Turns out there were a number of reasons why NTLM authentication
didn't work. Some of these were addressed by patches committed a
few revs earlier. With this current patch, Squid is now handling
a Web Polygraph workload with NTLM authentication.
The big change here is to locking of AuthUserRequest by the various
other classes that maintain a pointer to it. The old locking logic
was difficult for me to follow, and it seemed that there were not
enough unlocks, leading to helper processes getting stuck in RESERVED
state.
I copied the ideas from HttpMsg locking and created macros
AUTHUSERREQUESTLOCK and AUTHUSERREQUESTUNLOCK. I also tried to
make sure that locks and unlocks occur in places where pointers are
assigned. The most tricky part is with the ACLchecklist class,
which passes a pointer to a pointer. Previously AuthUserRequest
was doing a lot of locking on behalf of ACLchecklist, but now I
make ACLchecklist do all its own locking and AuthUserRequest really
shouldn't lock its own objects for any other classes.

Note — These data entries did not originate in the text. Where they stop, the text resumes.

(* ===== verification/BlockCache.v ===== *)
(** * The buffer cache, as the log and the file system see it

    [BufCache] is the interface of bio.c; a [struct buf *] is a handle.
    [BufCacheLaws] gives its meaning on an abstract state: the blocks of the disk,
    the current content of every block (on the disk or, newer, in the cache), the
    reference count of every block, the buffers the running process has locked
    and the blocks other processes have locked. *)
From stdpp Require Import base gmap list numbers functions.
From Stdlib Require Import ZArith Lia.
From S2P Require Import Prelude Bytes.
From S2P Require Import Bio.
Open Scope Z_scope.

Class BufCache (S : Type) := {
  bc_bread : Z -> Z -> M S nat;
  bc_bwrite : nat -> M S unit;
  bc_brelse : nat -> M S unit;
  bc_bpin : nat -> M S unit;
  bc_bunpin : nat -> M S unit;
  bc_blockno : nat -> S -> Z;
  bc_data : nat -> S -> list Z;
  bc_set_data : nat -> list Z -> S -> S
}.

Definition is_block (d : list Z) : Prop := length d = Z.to_nat BSIZE /\ bytes d.

Record bview := mk_bview {
  v_disk : Z -> list Z;
  v_writes : list (Z * list Z);
  v_block : Z -> list Z;
  v_refs : Z -> Z;
  v_held : gmap nat Z;
  v_other : gset Z
}.

Definition v_write (n : Z) (d : list Z) (v : bview) : bview :=
  mk_bview (<[n := d]> (v_disk v)) (v_writes v ++ [(n, d)]) (v_block v) (v_refs v) (v_held v) (v_other v).
Definition v_set_block (n : Z) (d : list Z) (v : bview) : bview :=
  mk_bview (v_disk v) (v_writes v) (<[n := d]> (v_block v)) (v_refs v) (v_held v) (v_other v).
Definition v_add_ref (k : Z) (n : Z) (v : bview) : bview :=
  mk_bview (v_disk v) (v_writes v) (v_block v) (<[n := u32 (v_refs v n + k)]> (v_refs v)) (v_held v) (v_other v).
Definition v_set_held (h : gmap nat Z) (v : bview) : bview :=
  mk_bview (v_disk v) (v_writes v) (v_block v) (v_refs v) h (v_other v).

(** Views are compared pointwise. *)
Record view_eq (v v' : bview) : Prop := {
  ve_disk n : v_disk v n = v_disk v' n;
  ve_writes : v_writes v = v_writes v';
  ve_block n : v_block v n = v_block v' n;
  ve_refs n : v_refs v n = v_refs v' n;
  ve_held : v_held v = v_held v';
  ve_other : v_other v = v_other v'
}.
#[export] Instance bview_equiv : Equiv bview := view_eq.
#[export] Instance bview_equivalence : Equivalence (≡@{bview}).
Proof.
  split.
  - intros v. by split.
  - intros v v' []. by split.
  - intros v1 v2 v3 [] []. split; congruence.
Qed.

(** A locked buffer is referenced; otherwise it could be recycled in use. *)
Definition held_ok (v : bview) : Prop :=
  (forall b n, v_held v !! b = Some n -> v_refs v n <> 0) /\ forall n, n ∈ v_other v -> v_refs v n <> 0.

(** Some buffer can be recycled. *)
Definition has_room (v : bview) : Prop :=
  exists X : gset Z, (size X < NBUF)%nat /\ forall n, v_refs v n <> 0 -> n ∈ X.

Definition unlocked (n : Z) (v : bview) : Prop :=
  n ∉ v_other v /\ forall b, v_held v !! b <> Some n.

Class BufCacheLaws (S : Type) `{BufCache S} := {
  bc_rep : Z -> S -> bview -> Prop;
  #[global] bc_rep_proper dev s :: Proper ((≡) ==> iff) (bc_rep dev s);
  bc_block_ok dev s v n : bc_rep dev s v -> is_block (v_block v n);
  bc_disk_ok dev s v n : bc_rep dev s v -> is_block (v_disk v n);
  bc_clean dev s v n : bc_rep dev s v -> v_refs v n = 0 -> v_block v n = v_disk v n;
  bc_refs_range dev s v n : bc_rep dev s v -> 0 <= v_refs v n < 2 ^ 32;
  bc_handle dev s v b n : bc_rep dev s v -> v_held v !! b = Some n ->
    bc_blockno b s = n /\ bc_data b s = v_block v n;
  bc_handle_inj dev s v b b' n : bc_rep dev s v -> v_held v !! b = Some n -> v_held v !! b' = Some n -> b = b';
  bc_bread_ok dev s v n : bc_rep dev s v -> 0 <= n < 2 ^ 32 -> held_ok v -> unlocked n v ->
    v_refs v n <> 0 \/ has_room v -> (v_refs v n = 2 ^ 32 - 1 -> v_block v n = v_disk v n) ->
    exists b s', bc_bread dev n s = Ok b s' /\ v_held v !! b = None /\
      bc_rep dev s' (v_add_ref 1 n (v_set_held (<[b := n]> (v_held v)) v));
  bc_bwrite_ok dev s v b n : bc_rep dev s v -> v_held v !! b = Some n ->
    exists s', bc_bwrite b s = Ok tt s' /\ bc_rep dev s' (v_write n (v_block v n) v);
  bc_brelse_ok dev s v b n : bc_rep dev s v -> v_held v !! b = Some n ->
    (v_refs v n = 1 -> v_block v n = v_disk v n) ->
    exists s', bc_brelse b s = Ok tt s' /\ bc_rep dev s' (v_add_ref (-1) n (v_set_held (delete b (v_held v)) v));
  bc_bpin_ok dev s v b n : bc_rep dev s v -> v_held v !! b = Some n ->
    (v_refs v n = 2 ^ 32 - 1 -> v_block v n = v_disk v n) ->
    exists s', bc_bpin b s = Ok tt s' /\ bc_rep dev s' (v_add_ref 1 n v);
  bc_bunpin_ok dev s v b n : bc_rep dev s v -> v_held v !! b = Some n ->
    (v_refs v n = 1 -> v_block v n = v_disk v n) ->
    exists s', bc_bunpin b s = Ok tt s' /\ bc_rep dev s' (v_add_ref (-1) n v);
  bc_set_data_ok dev s v b n d : bc_rep dev s v -> v_held v !! b = Some n -> v_refs v n <> 0 -> is_block d ->
    bc_rep dev (bc_set_data b d s) (v_set_block n d v)
}.

#[export] Instance bio_cache : BufCache bio_st := {|
  bc_bread := bread; bc_bwrite := bwrite; bc_brelse := brelse; bc_bpin := bpin; bc_bunpin := bunpin;
  bc_blockno := fun b s => b_blockno (the_buf b s);
  bc_data := fun b s => b_data (the_buf b s);
  bc_set_data := fun b d => upd_buf b (set_data d)
|}.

Another important change was to helperStatefulReleaseServer(). The
old version apparently ignored helper servers in the S_HELPER_RESERVED
states. It was only concerned about the S_HELPER_DEFERRED state.
Now I think it does the right thing for both states.
This patch also contains numerous cosmetic "style" changes to the
source code and debugging that don't really affect its functionality.
I couldn't resist.